- [AIM OF THE TASK] The entries below should be output exactly as written.
(Beginning of EXTRACTED DATA)
Lemma store_response_spec packet m q client r now w :
  worker_ok w → accepted_query packet m q → clock_ok now →
  ∃ w', store_response r (mkSuspended m q (Some (question_key q)) client) (question_key q) now w = Val w' ∧ worker_ok w' ∧
    outbox w' = outbox w ∧
    (same_data w w' ∨
     ∃ parsed res, parse_message r default_limits = Val parsed ∧ admitted parsed q res ∧
       (capacity_ (cache_shard_ w) ≠ 0%nat →
        view (cache_shard_ w') !! question_key q = Some (set_addresses res, now + set_ttl res * nanos))).
Proof.
  intros Hok Hacc Hnow. unfold store_response. cbn [sus_question sus_request].
  pose proof (parse_message_defined r default_limits) as Hdef.
  destruct (parse_message r default_limits) as [parsed | |] eqn:Hparse;
    [| exists w; split_and!; try done; by left | done].
  assert (Forall record_fits (answers parsed)) as Hfits.
  { pose proof (mok_records _ _ _ (parse_message_inv _ _ _ Hparse)) as Hr. by apply Forall_app in Hr as [? _]. }
  destruct (cacheable_address_set parsed q) as [res |] eqn:Hres;
    [| exists w; split_and!; try done; by left].
  apply cacheable_admitted in Hres as Hadm; [| done]. pose proof (admitted_typed _ _ _ Hadm) as Hty.
  pose proof Hadm as (_ & _ & _ & rr & Hrr & Httl).
  assert (u32 (set_ttl res) ∧ set_ttl res ≠ 0) as [Hu32 Hnz].
  { rewrite Httl. apply list_elem_of_In in Hrr.
    pose proof Hadm as ((_ & _ & _ & _ & _ & _ & _ & _ & Hall) & _).
    eapply Forall_forall in Hfits; [| exact Hrr]. eapply Forall_forall in Hall; [| exact Hrr].
    split; [apply Hfits | apply Hall]. }
  pose proof (cache_hit_response_spec m q packet (mkCacheHit (set_addresses res) (set_ttl res)) Hacc Hty Hu32) as Hhit.
  destruct (make_cache_hit_response _ _ _) as [wire | e |]; [| exists w; split_and!; try done; by left | done].
  cbn [hit_addresses remaining_ttl].
  destruct (put_spec (cache_shard_ w) (question_key q) (set_addresses res) (set_ttl res) now (wk_shard _ Hok) Hnow)
    as (s' & -> & Hwf' & _ & Hv); [unfold u32 in Hu32; unfold uint32_max; lia |].
  cbn [mbind outcome_bind]. eexists. split; [done |]. cbn [count set_shard cache_shard_ outbox].
  destruct (capacity_ (cache_shard_ w) =? 0)%nat eqn:H0; bool_hyps.
  { subst s'. split_and!; [by apply (same_data_ok w) | done | by left]. }
  rewrite (proj2 (Z.eqb_neq _ _)), bool_decide_eq_false_2 in Hv by (done || apply Hty). cbn [orb] in Hv.
  destruct Hv as (victim & Hv & _).
  assert (∀ P : CacheKey → list IPAddress * Z → Prop, map_Forall P (view (cache_shard_ w)) →
    P (question_key q) (set_addresses res, now + set_ttl res * nanos) → map_Forall P (view s')) as HP.
  { intros P Hm Hp. rewrite Hv. apply map_Forall_insert_2; [done |]. destruct victim; [by apply map_Forall_delete | done]. }
  split_and!; [| done | right; exists parsed, res; split_and!; try done; intros _; by rewrite Hv, lookup_insert_eq].
  destruct Hok as [H1 H2 H3 H4]. split; cbn [cache_shard_ local_filter_snapshot_ count set_shard]; try done.
  - apply HP; [done |]. cbn [snd]. unfold clock_ok, u32, int64_max, uint32_max, nanos in *. lia.
  - by apply HP.
Qed.

(** How the client of a suspended query is served. *)
Definition served (m : Message) (q : Question) (client : Z)
    (result : outcome Upstream.ResumeException Upstream.QueryResult) (w w' : WorkerLoop F) : Prop :=
  match result with
  | Val r =>
      match Upstream.result_outcome r with
      | Upstream.Response => sent_to client (Upstream.response r) w w'
      | _ => cache_shard_ w' = cache_shard_ w ∧ ∃ servfail, sent_to client servfail w w' ∧ error_reply m q ServFail servfail
      end
  | _ => outbox w' = outbox w ∧ cache_shard_ w' = cache_shard_ w
  end.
(End of EXTRACTED DATA)
- [REPLY TO THE EXERCISE]
Lemma store_response_spec packet m q client r now w :
  worker_ok w → accepted_query packet m q → clock_ok now →
  ∃ w', store_response r (mkSuspended m q (Some (question_key q)) client) (question_key q) now w = Val w' ∧ worker_ok w' ∧
    outbox w' = outbox w ∧
    (same_data w w' ∨
     ∃ parsed res, parse_message r default_limits = Val parsed ∧ admitted parsed q res ∧
       (capacity_ (cache_shard_ w) ≠ 0%nat →
        view (cache_shard_ w') !! question_key q = Some (set_addresses res, now + set_ttl res * nanos))).
Proof.
  intros Hok Hacc Hnow. unfold store_response. cbn [sus_question sus_request].
  pose proof (parse_message_defined r default_limits) as Hdef.
  destruct (parse_message r default_limits) as [parsed | |] eqn:Hparse;
    [| exists w; split_and!; try done; by left | done].
  assert (Forall record_fits (answers parsed)) as Hfits.
  { pose proof (mok_records _ _ _ (parse_message_inv _ _ _ Hparse)) as Hr. by apply Forall_app in Hr as [? _]. }
  destruct (cacheable_address_set parsed q) as [res |] eqn:Hres;
    [| exists w; split_and!; try done; by left].
  apply cacheable_admitted in Hres as Hadm; [| done]. pose proof (admitted_typed _ _ _ Hadm) as Hty.
  pose proof Hadm as (_ & _ & _ & rr & Hrr & Httl).
  assert (u32 (set_ttl res) ∧ set_ttl res ≠ 0) as [Hu32 Hnz].
  { rewrite Httl. apply list_elem_of_In in Hrr.
    pose proof Hadm as ((_ & _ & _ & _ & _ & _ & _ & _ & Hall) & _).
    eapply Forall_forall in Hfits; [| exact Hrr]. eapply Forall_forall in Hall; [| exact Hrr].
    split; [apply Hfits | apply Hall]. }
  pose proof (cache_hit_response_spec m q packet (mkCacheHit (set_addresses res) (set_ttl res)) Hacc Hty Hu32) as Hhit.
  destruct (make_cache_hit_response _ _ _) as [wire | e |]; [| exists w; split_and!; try done; by left | done].
  cbn [hit_addresses remaining_ttl].
  destruct (put_spec (cache_shard_ w) (question_key q) (set_addresses res) (set_ttl res) now (wk_shard _ Hok) Hnow)
    as (s' & -> & Hwf' & _ & Hv); [unfold u32 in Hu32; unfold uint32_max; lia |].
  cbn [mbind outcome_bind]. eexists. split; [done |]. cbn [count set_shard cache_shard_ outbox].
  destruct (capacity_ (cache_shard_ w) =? 0)%nat eqn:H0; bool_hyps.
  { subst s'. split_and!; [by apply (same_data_ok w) | done | by left]. }
  rewrite (proj2 (Z.eqb_neq _ _)), bool_decide_eq_false_2 in Hv by (done || apply Hty). cbn [orb] in Hv.
  destruct Hv as (victim & Hv & _).
  assert (∀ P : CacheKey → list IPAddress * Z → Prop, map_Forall P (view (cache_shard_ w)) →
    P (question_key q) (set_addresses res, now + set_ttl res * nanos) → map_Forall P (view s')) as HP.
  { intros P Hm Hp. rewrite Hv. apply map_Forall_insert_2; [done |]. destruct victim; [by apply map_Forall_delete | done]. }
  split_and!; [| done | right; exists parsed, res; split_and!; try done; intros _; by rewrite Hv, lookup_insert_eq].
  destruct Hok as [H1 H2 H3 H4]. split; cbn [cache_shard_ local_filter_snapshot_ count set_shard]; try done.
  - apply HP; [done |]. cbn [snd]. unfold clock_ok, u32, int64_max, uint32_max, nanos in *. lia.
  - by apply HP.
Qed.

(** How the client of a suspended query is served. *)
Definition served (m : Message) (q : Question) (client : Z)
    (result : outcome Upstream.ResumeException Upstream.QueryResult) (w w' : WorkerLoop F) : Prop :=
  match result with
  | Val r =>
      match Upstream.result_outcome r with
      | Upstream.Response => sent_to client (Upstream.response r) w w'
      | _ => cache_shard_ w' = cache_shard_ w ∧ ∃ servfail, sent_to client servfail w w' ∧ error_reply m q ServFail servfail
      end
  | _ => outbox w' = outbox w ∧ cache_shard_ w' = cache_shard_ w
  end.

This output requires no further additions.